*** Opening RECORD EXCERPTS ***

(* ===== verification/EvsSDK.v ===== *)
(** * The cloud SDK as the EVS client sees it

    The SDK (gophertelekomcloud) and the cloud behind it are not part of the
    repository. The class [CloudSDK] has one operation per SDK function the client
    calls; its answers are arbitrary. Every call is recorded with the service client it
    was made through, so that theorems can speak of the requests an operation sends. *)

From S2P Require Import Prelude GoStrings GoErrors GoURL Runtime EvsClient EvsTransport.

Local Open Scope stdpp_scope.
Local Open Scope go_scope.

(** ** Data of the SDK *)

Record v3CreateOpts := mkV3CreateOpts {
  v3o_AvailabilityZone : string; v3o_VolumeType : string; v3o_Name : string;
  v3o_Description : string; v3o_Size : Z; v3o_Multiattach : bool;
  v3o_Tags : gmap string string }.

Record v3Attachment := mkV3Attachment { va_ServerID : string }.

Record v3Volume := mkV3Volume {
  v3_ID : string; v3_Name : string; v3_Status : string; v3_Size : Z;
  v3_AvailabilityZone : string; v3_VolumeType : string;
  v3_Metadata : gmap string string; v3_Tags : gmap string string; v3_Multiattach : bool;
  v3_Attachments : list v3Attachment }.

Record v2Metadata := mkV2Metadata {
  SystemCmkID : string; SystemEncrypted : string; FullClone : string;
  HwPassthrough : string; OrderID : string; ResourceType : string;
  ResourceSpecCode : string; ReadOnly : string; AttachedMode : string }.

Record v2Volume := mkV2Volume {
  v2_ID : string; v2_Name : string; v2_Status : string; v2_Size : Z;
  v2_AvailabilityZone : string; v2_VolumeType : string; v2_Metadata : v2Metadata;
  v2_Tags : gmap string string; v2_Multiattach : bool }.

Record v2ListOpts := mkV2ListOpts {
  v2l_Name : string; v2l_Status : string; v2l_AvailabilityZone : string;
  v2l_ID : string; v2l_Limit : Z; v2l_Offset : Z }.

Record JobResponse := mkJobResponse { JobID : string }.

(** The answer of v3volumes.Create: its Err field, and what ExtractJobResponse yields. *)
Record CreateResult := mkCreateResult {
  cr_Err : option gerror; ExtractJobResponse : result JobResponse }.

Record JobStatus := mkJobStatus {
  js_Status : string; js_VolumeID : string; js_ErrorCode : string; js_FailReason : string }.

Record diskAttachment := mkDiskAttachment {
  da_VolumeID : string; da_ServerID : string; da_Device : string }.

Record diskCreateOpts := mkDiskCreateOpts { dc_ServerID : string; dc_VolumeID : string }.

(** ** Operations *)

Class CloudSDK (E : Type) := {
  v3_Create : option ServiceClient -> v3CreateOpts -> prim E CreateResult;
  v3_Get : option ServiceClient -> string -> prim E (result v3Volume);
  v3_Delete : option ServiceClient -> string -> prim E (option gerror);
  v2_List : option ServiceClient -> v2ListOpts -> prim E (result (list v2Volume));
  evs_GetJob : ServiceClient -> string -> prim E (result JobStatus);
  disk_GetAttachments :
    option ServiceClient -> string -> prim E (result (option (list diskAttachment)));
  disk_Attach :
    option ServiceClient -> diskCreateOpts -> prim E (result (option JobResponse));
  disk_Detach :
    option ServiceClient -> string -> string -> Z -> prim E (result (option JobResponse));
  ecs_GetJob : option ServiceClient -> string -> prim E (result JobStatus);
  cloud_scheduler :: Scheduler E }.

(** The SDK's service client constructors. *)
Class ServiceSDK := {
  NewBlockStorageV3 : ProviderClient -> string -> result ServiceClient;
  NewBlockStorageV2 : ProviderClient -> string -> result ServiceClient;
  NewComputeV1 : ProviderClient -> string -> result ServiceClient }.

(** ** The trace *)

Inductive Call :=
| CallCreate (opts : v3CreateOpts) (r : CreateResult)
| CallGet (id : string) (r : result v3Volume)
| CallDelete (id : string) (r : option gerror)
| CallList (opts : v2ListOpts) (r : result (list v2Volume))
| CallJob (id : string) (r : result JobStatus)
| CallGetAttachments (server : string) (r : result (option (list diskAttachment)))
| CallAttach (opts : diskCreateOpts) (r : result (option JobResponse))
| CallDetach (server volume : string) (delete_flag : Z) (r : result (option JobResponse))
| CallServerJob (id : string) (r : result JobStatus).

Record Event := mkEvent { ev_client : option ServiceClient; ev_call : Call }.

Section Calls.
Context {E : Type} `{CloudSDK E}.
Abbreviation sdk A := (M E Event A).

Definition sdk_Create (sc : option ServiceClient) opts : sdk CreateResult :=
  call (v3_Create sc opts) (fun r => mkEvent sc (CallCreate opts r)).
Definition sdk_Get (sc : option ServiceClient) id : sdk (result v3Volume) :=
  call (v3_Get sc id) (fun r => mkEvent sc (CallGet id r)).
Definition sdk_Delete (sc : option ServiceClient) id : sdk (option gerror) :=
  call (v3_Delete sc id) (fun r => mkEvent sc (CallDelete id r)).
Definition sdk_List (sc : option ServiceClient) opts : sdk (result (list v2Volume)) :=
  call (v2_List sc opts) (fun r => mkEvent sc (CallList opts r)).
Definition sdk_Job (sc : ServiceClient) id : sdk (result JobStatus) :=
  call (evs_GetJob sc id) (fun r => mkEvent (Some sc) (CallJob id r)).
Definition sdk_GetAttachments (sc : option ServiceClient) server :
    sdk (result (option (list diskAttachment))) :=
  call (disk_GetAttachments sc server) (fun r => mkEvent sc (CallGetAttachments server r)).
Definition sdk_Attach (sc : option ServiceClient) opts : sdk (result (option JobResponse)) :=
  call (disk_Attach sc opts) (fun r => mkEvent sc (CallAttach opts r)).
Definition sdk_Detach (sc : option ServiceClient) server volume flag :
    sdk (result (option JobResponse)) :=
  call (disk_Detach sc server volume flag)
    (fun r => mkEvent sc (CallDetach server volume flag r)).
Definition sdk_ServerJob (sc : option ServiceClient) id : sdk (result JobStatus) :=
  call (ecs_GetJob sc id) (fun r => mkEvent sc (CallServerJob id r)).
End Calls.

(** ** The client *)

(** evs.Client. *)
Record Client := mkClient {
  cfg : Config;
  v3Client : option ServiceClient;
  v2Client : option ServiceClient;
  ecsClient : option ServiceClient }.

Definition v3 (c : Client) (ctx : GoContext) : option ServiceClient :=
  withRequestContext ctx (v3Client c).
Definition v2 (c : Client) (ctx : GoContext) : option ServiceClient :=
  withRequestContext ctx (v2Client c).
Definition ecs (c : Client) (ctx : GoContext) : option ServiceClient :=
  withRequestContext ctx (ecsClient c).

(** ** Construction *)

Section Construction.
Context `{ServiceSDK}.

Definition NewClientFromProvider (provider : ProviderClient) (c : Config) : result Client :=
  let fail what err :=
    Err (wrapf ("create " +:+ what +:+ " service client: ") (sanitizeError err c)) in
  match NewBlockStorageV3 provider (RegionName c) with
  | Err err => fail "block storage v3" err
  | Ok v3 =>
      match NewBlockStorageV2 provider (RegionName c) with
      | Err err => fail "block storage v2" err
      | Ok v2 =>
          match NewComputeV1 provider (RegionName c) with
          | Err err => fail "ECS v1" err
          | Ok ecs => Ok (mkClient c (Some v3) (Some v2) (Some ecs))
          end
      end
  end.

Definition NewClientWithServiceClients (v3 v2 ecs : option ServiceClient) (c : Config) :
    Client := mkClient c v3 v2 ecs.

Definition NewClient {E} `{ProviderSDK E} (ctx : GoContext) (c : Config) :
    M E AuthCall (result Client) :=
  try! provider := NewProviderClient ctx c in
  ret (NewClientFromProvider provider c).
End Construction.

(** ** Facts *)

Lemma classifyErrorKind_sentinelf msg s :
  s ∈ domain_sentinels -> classifyErrorKind (sentinelf msg s) = s.
Proof. intros Hs. unfold sentinelf. rewrite classifyErrorKind_wrap1. by apply classifyErrorKind_sentinel. Qed.

(** The SDK calls, one rule each. *)
Ltac sdk_step :=
  lazymatch goal with
  | |- wp (sdk_Create _ _) _ _ => apply wp_call
  | |- wp (sdk_Get _ _) _ _ => apply wp_call
  | |- wp (sdk_Delete _ _) _ _ => apply wp_call
  | |- wp (sdk_List _ _) _ _ => apply wp_call
  | |- wp (sdk_Job _ _) _ _ => apply wp_call
  | |- wp (sdk_GetAttachments _ _) _ _ => apply wp_call
  | |- wp (sdk_Attach _ _) _ _ => apply wp_call
  | |- wp (sdk_Detach _ _ _ _) _ _ => apply wp_call
  | |- wp (sdk_ServerJob _ _) _ _ => apply wp_call
  | _ => wp_step
  end.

*** Closing RECORD EXCERPTS ***

Nothing but the lines above from the one containing "Definition sdk_List (sc" through the one containing "Definition sdk_Attach (sc" should appear in the answer, each repeated exactly.

Definition sdk_List (sc : option ServiceClient) opts : sdk (result (list v2Volume)) :=
  call (v2_List sc opts) (fun r => mkEvent sc (CallList opts r)).
Definition sdk_Job (sc : ServiceClient) id : sdk (result JobStatus) :=
  call (evs_GetJob sc id) (fun r => mkEvent (Some sc) (CallJob id r)).
Definition sdk_GetAttachments (sc : option ServiceClient) server :
    sdk (result (option (list diskAttachment))) :=
  call (disk_GetAttachments sc server) (fun r => mkEvent sc (CallGetAttachments server r)).
Definition sdk_Attach (sc : option ServiceClient) opts : sdk (result (option JobResponse)) :=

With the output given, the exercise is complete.